Embryonic interneuron development underlies cortical function and its disruption contributes to neurological disease. Yet, the mechanisms by which viable interneurons are produced from progenitors remain poorly understood. Here we demonstrate dosage dependent requirements of the exon junction complex component Magoh for interneuron genesis. Conditional Magoh ablation from interneuron progenitors, but not post-mitotic neurons, depletes cortical interneuron number through adulthood, with increased severity in homozygotes.

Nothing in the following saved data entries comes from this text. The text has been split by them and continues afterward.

Lemma request_summary_db env id64 st :
  db (snd (request_summary env id64 st)) = db st.
Proof.
  unfold request_summary, bind, lift, get_self, http_get, emit.
  destruct (py_str env id64) as [tail|e]; simpl; [|done].
  unfold bind, lift, set_summary_object, raise, ret. simpl.
  case_results; try done.
  match goal with |- context [truthy ?v] => destruct (truthy v) end; done.
Qed.

Lemma get_summary_db env sid st :
  cache_step (db st) (db (snd (get_summary env sid st))).
Proof.
  destruct (py_str env sid) as [s0|e] eqn:Hstr.
  2:{ left. unfold get_summary, bind, lift. by rewrite Hstr. }
  destruct (str_encode s0) as [s|e] eqn:Henc.
  2:{ left. unfold get_summary, bind, lift. by rewrite Hstr, Henc. }
  pose proof (get_id64_from_sid_db env (VStr s) st) as Hstep.
  destruct (get_id64_from_sid env (VStr s) st) as [[id|e] st'] eqn:Hid.
  - rewrite (get_summary_resolved env sid s0 s st id st' Hstr Henc Hid).
    by rewrite request_summary_db.
  - unfold get_summary, bind, lift. by rewrite Hstr, Henc, Hid.
Qed.

Lemma load_summary_file_db env summary pickled st :
  db (snd (load_summary_file env summary pickled st)) = db st /\
  log (snd (load_summary_file env summary pickled st)) = log st.
Proof.
  unfold load_summary_file, bind, lift, set_summary_object.
  destruct pickled; simpl; case_results; done.
Qed.

Lemma perform_db env o st :
  cache_step (db st) (db (snd (perform env o st))).
Proof.
  destruct o as [sid|summary pickled|sid|a]; simpl; unfold bind.
  - pose proof (get_summary_db env sid st) as H.
    by destruct (get_summary env sid st) as [[v|e] st'].
  - pose proof (load_summary_file_db env summary pickled st) as [H _].
    destruct (load_summary_file env summary pickled st) as [[[]|e] st'];
      simpl in *; left; done.
  - pose proof (get_id64_from_sid_db env sid st) as H.
    by destruct (get_id64_from_sid env sid st) as [[v|e] st'].
  - unfold get_self, lift. simpl. by left.
Qed.

(** Counting the rows that carry a name. *)
Lemma sid_count_app s t1 t2 :
  sid_count s (t1 ++ t2)%list = (sid_count s t1 + sid_count s t2)%nat.
Proof. unfold sid_count. by rewrite List.filter_app, List.length_app. Qed.

Lemma select_none_count s t :
  Cache.select_id64 s t = None <-> sid_count s t = 0%nat.
Proof.
  unfold sid_count. induction t as [|r t IH]; simpl; [done|].
  destruct (bool_decide (Cache.sid r = Some s)); simpl; [|exact IH].
  split; discriminate.
Qed.

Lemma sid_count_update_other s' s n t :
  s' <> s ->
  (sid_count s' (Cache.update_sid s n t) <= sid_count s' t)%nat.
Proof.
  intros Hne. unfold sid_count, Cache.update_sid.
  induction t as [|r t IH]; simpl; [done|].
  destruct (Cache.id64 r =? n); simpl.
  - rewrite bool_decide_false by congruence.
    destruct (bool_decide (Cache.sid r = Some s')); simpl; lia.
  - destruct (bool_decide (Cache.sid r = Some s')); simpl; lia.
Qed.

Lemma sid_count_update_same s n t :
  (sid_count s (Cache.update_sid s n t)
   <= sid_count s t + List.length (Cache.rows_of n t))%nat.
Proof.
  unfold sid_count, Cache.update_sid, Cache.rows_of.
  induction t as [|r t IH]; simpl; [done|].
  destruct (Cache.id64 r =? n); simpl.
  - rewrite bool_decide_true by done.
    destruct (bool_decide (Cache.sid r = Some s)); simpl; lia.
  - destruct (bool_decide (Cache.sid r = Some s)); simpl; lia.
Qed.

Lemma sid_count_insert s n t :
  sid_count s (Cache.insert_or_ignore n t) = sid_count s t.
Proof.
  unfold Cache.insert_or_ignore. destruct (Cache.has_id n t); [done|].
  rewrite sid_count_app. unfold sid_count at 2. simpl. lia.
Qed.

Lemma sid_unique_store s n t :
  Cache.pk_unique t ->
  sid_unique t ->
  Cache.select_id64 s t = None ->
  sid_unique (Cache.store s n t).
Proof.
  intros Hpk Hsid Hmiss s'. unfold Cache.store.
  destruct (decide (s' = s)) as [->|Hne].
  - etrans; [apply sid_count_update_same|].
    rewrite sid_count_insert.
    rewrite (proj1 (select_none_count s t) Hmiss).
    rewrite CacheFacts.rows_of_unique;
      [lia | by apply CacheFacts.pk_unique_insert
      | apply CacheFacts.has_id_insert].
  - etrans; [by apply sid_count_update_other|].
    rewrite sid_count_insert. apply Hsid.
Qed.

Lemma cache_step_invariants t t' :
  cache_step t t' ->
  (Cache.pk_unique t -> Cache.pk_unique t') /\
  (Cache.pk_unique t -> sid_unique t -> sid_unique t') /\
  (forall m, Cache.has_id m t = true -> Cache.has_id m t' = true) /\
  (List.length t <= List.length t')%nat.
Proof.
  intros [->|(s & n & Hmiss & ->)]; [done|].
  split; [apply CacheFacts.pk_unique_store|].
  split; [intros; by apply sid_unique_store|].
  split.
  - intros m Hm. unfold Cache.store. rewrite CacheFacts.has_id_update.
    unfold Cache.insert_or_ignore. destruct (Cache.has_id n t); [done|].
    unfold Cache.has_id in *. rewrite existsb_app, Hm. done.
  - unfold Cache.store, Cache.update_sid, Cache.insert_or_ignore.
    rewrite List.length_map. destruct (Cache.has_id n t); [done|].
    rewrite List.length_app. lia.
Qed.

Lemma history_db_invariants h st :
  (Cache.pk_unique (db st) -> Cache.pk_unique (db (history h st))) /\
  (Cache.pk_unique (db st) -> sid_unique (db st) ->
   sid_unique (db (history h st))) /\
  (forall m, Cache.has_id m (db st) = true ->
             Cache.has_id m (db (history h st)) = true) /\
  (List.length (db st) <= List.length (db (history h st)))%nat.
Proof.
  revert st. induction h as [|[env o] h IH]; intros st; simpl; [done|].
  destruct (cache_step_invariants _ _ (perform_db env o st))
    as (Hpk & Hsid & Hkeep & Hlen).
  destruct (IH (snd (perform env o st))) as (IHpk & IHsid & IHkeep & IHlen).
  split; [auto|]. split; [auto|]. split; [auto|]. lia.
Qed.

Lemma sid_count_in s n t :
  In (Cache.Row (Some s) n) t -> (1 <= sid_count s t)%nat.
Proof.
  unfold sid_count. induction t as [|r t IH]; simpl; [done|].
  intros [->|Hin]; simpl.
  - rewrite bool_decide_true by done. simpl. lia.
  - destruct (bool_decide _); simpl; [lia | auto].
Qed.

Lemma select_the_only_row s n t :
  (sid_count s t <= 1)%nat ->
  In (Cache.Row (Some s) n) t ->
  Cache.select_id64 s t = Some n.
Proof.
  unfold sid_count. induction t as [|r t IH]; simpl; [done|].
  intros Hcount [->|Hin]; simpl.
  - by rewrite bool_decide_true.
  - pose proof (sid_count_in s n t Hin) as Hone. unfold sid_count in Hone.
    destruct (bool_decide (Cache.sid r = Some s)); simpl in *; [lia|].
    by apply IH.
Qed.

(** X4: the cache stays a one-to-one table.  If no two rows share an
    id64 and no name is attached to two rows, the same holds after any
    history of calls, in any environments; so wherever a row for a name
    stands in the table, the lookup of line 53 returns that row's
    id64. *)
Theorem cache_stays_one_to_one (h : list (Env * op)) (st : state) :
  Cache.pk_unique (db st) ->
  sid_unique (db st) ->
  let t := db (history h st) in
  Cache.pk_unique t /\ sid_unique t /\
  forall s n, In (Cache.Row (Some s) n) t -> Cache.select_id64 s t = Some n.
Proof.
  intros Hpk Hsid t.
  destruct (history_db_invariants h st) as (Hpk' & Hsid' & _).
  split; [auto|]. split; [auto|].
  intros s n Hin. apply select_the_only_row; [|done].
  by apply Hsid'.
Qed.

Lemma cache_stays_one_to_one_witness :
  let st := snd (construct Fixture.env VNone [] []) in
  let t := db (history [(Fixture.env, Fetch (VStr "robin"));
                        (Fixture.env, Resolve (VStr "nobody"));
                        (offline Fixture.env, Fetch (VStr "robin"))] st) in
  Cache.select_id64 "robin" t = Some 76561197960287930.
Proof.
  intros st t.
  refine (proj2 (proj2 (cache_stays_one_to_one _ st _ _)) "robin" _ _).
  - apply NoDup_nil_2.
  - intros s. apply Nat.le_0_l.
  - vm_compute. left. reflexivity.
Defined.

(** X5: no call deletes from the cache: after any history every id64
    that had a row still has one, and the table has not shrunk. *)
Theorem cache_rows_are_never_deleted (h : list (Env * op)) (st : state) :
  (forall m, Cache.has_id m (db st) = true ->
             Cache.has_id m (db (history h st)) = true) /\
  (List.length (db st) <= List.length (db (history h st)))%nat.
Proof. destruct (history_db_invariants h st) as (_ & _ & H). exact H. Qed.

Lemma select_has_id s n t :
  Cache.select_id64 s t = Some n -> Cache.has_id n t = true.
Proof.
  unfold Cache.has_id. induction t as [|r t IH]; simpl; [done|].
  destruct (bool_decide _); simpl.
  - intros [= <-]. by rewrite Z.eqb_refl.
  - intros H%IH. rewrite H. apply orb_true_r.
Qed.

(** A name other than the one attached does not see the rows the update
    rewrote. *)
Lemma select_update_other s1 s2 n t :
  s1 <> s2 ->
  Cache.select_id64 s1 (Cache.update_sid s2 n t)
  = Cache.select_id64 s1
      (List.filter (fun r => negb (Cache.id64 r =? n)) t).
Proof.
  intros Hne. unfold Cache.update_sid.
  induction t as [|r t IH]; simpl; [done|].
  destruct (Cache.id64 r =? n); simpl.
  - by rewrite bool_decide_false by congruence.
  - by rewrite IH.
Qed.

Lemma select_filter_none s f t :
  sid_count s t = 0%nat -> Cache.select_id64 s (List.filter f t) = None.
Proof.
  unfold sid_count. induction t as [|r t IH]; simpl; [done|].
  destruct (bool_decide (Cache.sid r = Some s)) eqn:E; simpl; [done|].
  intros H. destruct (f r); simpl; [rewrite E|]; auto.
Qed.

Using live imaging we discover that Magoh deficiency delays progenitor mitotic progression in a dosage sensitive fashion, with 40% of homozygous progenitors failing to divide. This shows Magoh is required in progenitors for both generation and survival of newborn progeny. Transcriptome analysis implicates p53 signaling; Moreover, p53 ablation in Magoh haploinsufficient progenitors rescues apoptosis, completely recovering interneuron number. In striking contrast, in Magoh homozygotes, p53 loss fails to rescue interneuron number and mitotic delay, further implicating mitotic defects in interneuron loss. Our results demonstrate interneuron development is intimately dependent upon progenitor mitosis duration and uncover a critical post-transcriptional regulator of interneuron fate relevant for neurodevelopmental pathologies.